Set the project and cluster values:

export PROJECT_ID=noetl-demo-19700101
export REGION=us-central1
export CLUSTER=noetl-cluster
export GSA_NAME=noetl-worker-mcp
export GSA="${GSA_NAME}@${PROJECT_ID}.iam.gserviceaccount.com"

gcloud config set project "${PROJECT_ID}"
gcloud container clusters get-credentials "${CLUSTER}" \
--region "${REGION}" \
--project "${PROJECT_ID}"

1. Restore Cloudflare Edge If Needed

If the cluster was recreated, restore both public edge pieces:

  • Cloudflare Pages serves the static GUI at https://mestumre.dev.
  • Cloudflare Tunnel routes https://gateway.mestumre.dev to the private GKE Gateway service.

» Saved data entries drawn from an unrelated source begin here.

Definition ContainerRequest_ToProto (c : ContainerRequest) : gerr + pb_ContainerRequest :=
  let! workspace ← Workspace_ToProto (cr_Workspace c);
  let! stub ← StubWithRelated_ToProto (cr_Stub c);
  inr (mkPbContainerRequest (cr_ContainerId c) (cr_EntryPoint c) (cr_Env c) (cr_Cpu c) (cr_Memory c)
         (cr_Gpu c) (cr_GpuRequest c) (cr_GpuCount c) (cr_ImageId c) (cr_StubId c) (cr_WorkspaceId c)
         workspace stub (Some (cr_Timestamp c)) (Mount_ToProto <$> cr_Mounts c) (cr_RetryCount c)
         (cr_PoolSelector c) (cr_Preemptable c) (cr_CheckpointEnabled c) (build_options_ToProto c)
         (cr_Ports c) (cr_AppId c) (Checkpoint_ToProto <$> cr_Checkpoint c) (cr_ImageCredentials c)
         (cr_BuildRegistryCredentials c) (cr_BlockNetwork c) (cr_AllowList c) (cr_DockerEnabled c)).

Definition NewContainerRequestFromProto (i : pb_ContainerRequest) : ContainerRequest :=
  let bo :=
    match pb_cr_BuildOptions i with
    | Some b => mkBuildOptions (getPointerOrNil (pb_bo_SourceImage b))
                  (getPointerOrNil (pb_bo_Dockerfile b)) (getPointerOrNil (pb_bo_BuildCtxObject b))
                  (pb_bo_SourceImageCreds b) (pb_bo_BuildSecrets b)
    | None => zeroBuildOptions
    end in
  mkContainerRequest (pb_cr_ContainerId i) (pb_cr_EntryPoint i) (pb_cr_Env i) (pb_cr_Cpu i)
    (pb_cr_Memory i) (pb_cr_Gpu i) (pb_cr_GpuRequest i) (pb_cr_GpuCount i) (pb_cr_ImageId i)
    (pb_cr_StubId i) (pb_cr_WorkspaceId i) (NewWorkspaceFromProto (pb_cr_Workspace i))
    (NewStubWithRelatedFromProto (pb_cr_Stub i)) (AsTime (pb_cr_Timestamp i))
    (NewMountFromProto <$> pb_cr_Mounts i) 0 (pb_cr_PoolSelector i) (pb_cr_Preemptable i)
    (pb_cr_CheckpointEnabled i) bo (pb_cr_Ports i) 0 (pb_cr_AppId i)
    (NewCheckpointFromProto <$> pb_cr_Checkpoint i) "" (pb_cr_ImageCredentials i)
    (pb_cr_BuildRegistryCredentials i) (pb_cr_BlockNetwork i) (pb_cr_AllowList i)
    (pb_cr_DockerEnabled i).

(** What the other side of the connection gets. *)
Definition over_the_wire (c : ContainerRequest) : gerr + ContainerRequest :=
  let! p ← ContainerRequest_ToProto c; inr (NewContainerRequestFromProto p).

(** ** What survives *)

(** A storage that is in use has all its fields, as the database requires, and an id
    of 32 bits. *)
Definition storage_complete (w : Workspace) : bool :=
  if WorkspaceStorageAvailable w then
    match wk_Storage w with
    | Some (mkWorkspaceStorage (Some id) (Some _) (Some _) (Some _) (Some _) (Some _) (Some _)
              (Some _) (Some _)) => id <? 2 ^ 32
    | _ => false
    end
  else true.

(** No pointer to an empty string. *)
Definition not_empty_ptr (s : option string) : bool := negb (bool_decide (s = Some "")).

Record sendable (c : ContainerRequest) : Prop := {
  snd_workspace : storage_complete (cr_Workspace c) = true;
  snd_stub : storage_complete (sr_Workspace (cr_Stub c)) = true;
  snd_source : not_empty_ptr (bo_SourceImage (cr_BuildOptions c)) = true;
  snd_dockerfile : not_empty_ptr (bo_Dockerfile (cr_BuildOptions c)) = true;
}.
#[export] Instance sendable_dec c : Decision (sendable c).
Proof.
  refine (cast_if_and4
    (decide (storage_complete (cr_Workspace c) = true))
    (decide (storage_complete (sr_Workspace (cr_Stub c)) = true))
    (decide (not_empty_ptr (bo_SourceImage (cr_BuildOptions c)) = true))
    (decide (not_empty_ptr (bo_Dockerfile (cr_BuildOptions c)) = true)));
    try by split. all: intros []; done.
Defined.

(** What a container's capacity, devices and limits are computed from. *)
Definition same_resources (c c' : ContainerRequest) : Prop :=
  cr_ContainerId c' = cr_ContainerId c /\ cr_Cpu c' = cr_Cpu c /\ cr_Memory c' = cr_Memory c /\
  cr_Gpu c' = cr_Gpu c /\ cr_GpuCount c' = cr_GpuCount c /\ cr_GpuRequest c' = cr_GpuRequest c.

(** What the worker runs the container from. *)
Definition same_container (c c' : ContainerRequest) : Prop :=
  cr_EntryPoint c' = cr_EntryPoint c /\ cr_Env c' = cr_Env c /\ cr_ImageId c' = cr_ImageId c /\
  cr_StubId c' = cr_StubId c /\ cr_WorkspaceId c' = cr_WorkspaceId c /\ cr_Mounts c' = cr_Mounts c /\
  cr_Ports c' = cr_Ports c /\ cr_Timestamp c' = cr_Timestamp c /\
  cr_CheckpointEnabled c' = cr_CheckpointEnabled c /\
  (ck_ExposedPorts <$> cr_Checkpoint c') = (ck_ExposedPorts <$> cr_Checkpoint c) /\
  cr_BlockNetwork c' = cr_BlockNetwork c /\ cr_AllowList c' = cr_AllowList c /\
  cr_DockerEnabled c' = cr_DockerEnabled c /\
  cr_ImageCredentials c' = cr_ImageCredentials c /\
  st_Type (sr_Stub (cr_Stub c')) = st_Type (sr_Stub (cr_Stub c)) /\
  wk_Name (cr_Workspace c') = wk_Name (cr_Workspace c).

Lemma mount_roundtrip m : NewMountFromProto (Mount_ToProto m) = m.
Proof. by destruct m as [? ? ? ? ? [[]|]]. Qed.

Lemma mounts_roundtrip (l : list Mount) : NewMountFromProto <$> (Mount_ToProto <$> l) = l.
Proof. induction l as [|m l IH]; [done|]. cbn [fmap list_fmap]. by rewrite mount_roundtrip, IH. Qed.

Lemma workspace_sent w :
  storage_complete w = true -> exists p,
    Workspace_ToProto w = inr p /\
    WorkspaceStorageAvailable (NewWorkspaceFromProto p) = WorkspaceStorageAvailable w /\
    wk_Name (NewWorkspaceFromProto p) = wk_Name w /\
    wk_VolumeCacheEnabled (NewWorkspaceFromProto p) = wk_VolumeCacheEnabled w.
Proof.
  unfold storage_complete, Workspace_ToProto. intros H.
  destruct (WorkspaceStorageAvailable w) eqn:E; [|eexists; by repeat split].
  unfold WorkspaceStorageAvailable in E. destruct (wk_Storage w) as [[]|] eqn:Es; [|done].
  repeat (match goal with o : option _ |- _ => destruct o; try done end).
  simpl in E, H |- *. apply Z.ltb_lt in E, H. eexists. repeat split. simpl.
  unfold WorkspaceStorageAvailable. simpl. rewrite wrap_u_id by (unfold in_u; lia).
  by apply Z.ltb_lt.
Qed.

Lemma getPointerOrNil_default s : not_empty_ptr s = true -> getPointerOrNil (getStringOrDefault s) = s.
Proof. destruct s as [[|a s]|]; done. Qed.

Lemma over_the_wire_spec c :
  sendable c -> exists c', over_the_wire c = inr c' /\ same_resources c c' /\ same_container c c' /\
    IsBuildRequest c' = IsBuildRequest c /\ StorageAvailable c' = StorageAvailable c /\
    wk_VolumeCacheEnabled (cr_Workspace c') = wk_VolumeCacheEnabled (cr_Workspace c).
Proof.
  intros [H1 H2 H3 H4]. destruct (workspace_sent _ H1) as (p & Hp & Ha & Hn & Hv).
  destruct (workspace_sent _ H2) as (q & Hq & _).
  unfold over_the_wire, ContainerRequest_ToProto, StubWithRelated_ToProto.
  rewrite Hp, Hq. simpl. eexists. split; [done|].
  unfold same_resources, same_container, StorageAvailable. simpl. rewrite mounts_roundtrip.
  repeat split; try done.
  - by destruct (cr_Checkpoint c).
  - unfold IsBuildRequest at 1. unfold build_options_ToProto. simpl.
    destruct (IsBuildRequest c) eqn:E; [|done]. simpl.
    by rewrite !getPointerOrNil_default by done.
Qed.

The GKE Gateway service must stay private. Do not expose NoETL server, NoETL worker, or Gateway directly with a public LoadBalancer or NodePort.

1.1 Token And DNS Inputs

The edge playbook uses Cloudflare API access from your local shell. Export tokens locally only; never commit them.

cd /Volumes/X10/projects/noetl/ai-meta/repos/ops

export CLOUDFLARE_ACCOUNT_ID=<account-id>
export CF_ACCOUNT_ID="${CLOUDFLARE_ACCOUNT_ID}"
# CLOUDFLARE_API_TOKEN must be exported in the shell but must never be committed.
export CLOUDFLARE_API_TOKEN=<cloudflare-api-token>

Use a Cloudflare API token with enough permissions for the action you run:

ActionRequired Cloudflare capability
Pages uploadCloudflare Pages edit on the account
Tunnel create/updateCloudflare Tunnel or Cloudflare One connector edit
DNS record create/updateDNS edit on the zone

If the tunnel already exists and DNS is already configured, the Kubernetes deployment can use the tunnel token without broad API permissions. If the playbook creates or updates the tunnel or DNS records, the API token must include those permissions.

Expected DNS shape:

HostnameCloudflare recordTarget
mestumre.devPages custom domain / proxied CNAMEnoetl-gui.pages.dev
gateway.mestumre.devTunnel public hostnamenoetl-gke-gateway

Remove stale records that point mestumre.dev to old GKE ingress or LoadBalancer IPs. A stale proxied A record can cause Cloudflare 522 after the GUI has already been moved to Pages.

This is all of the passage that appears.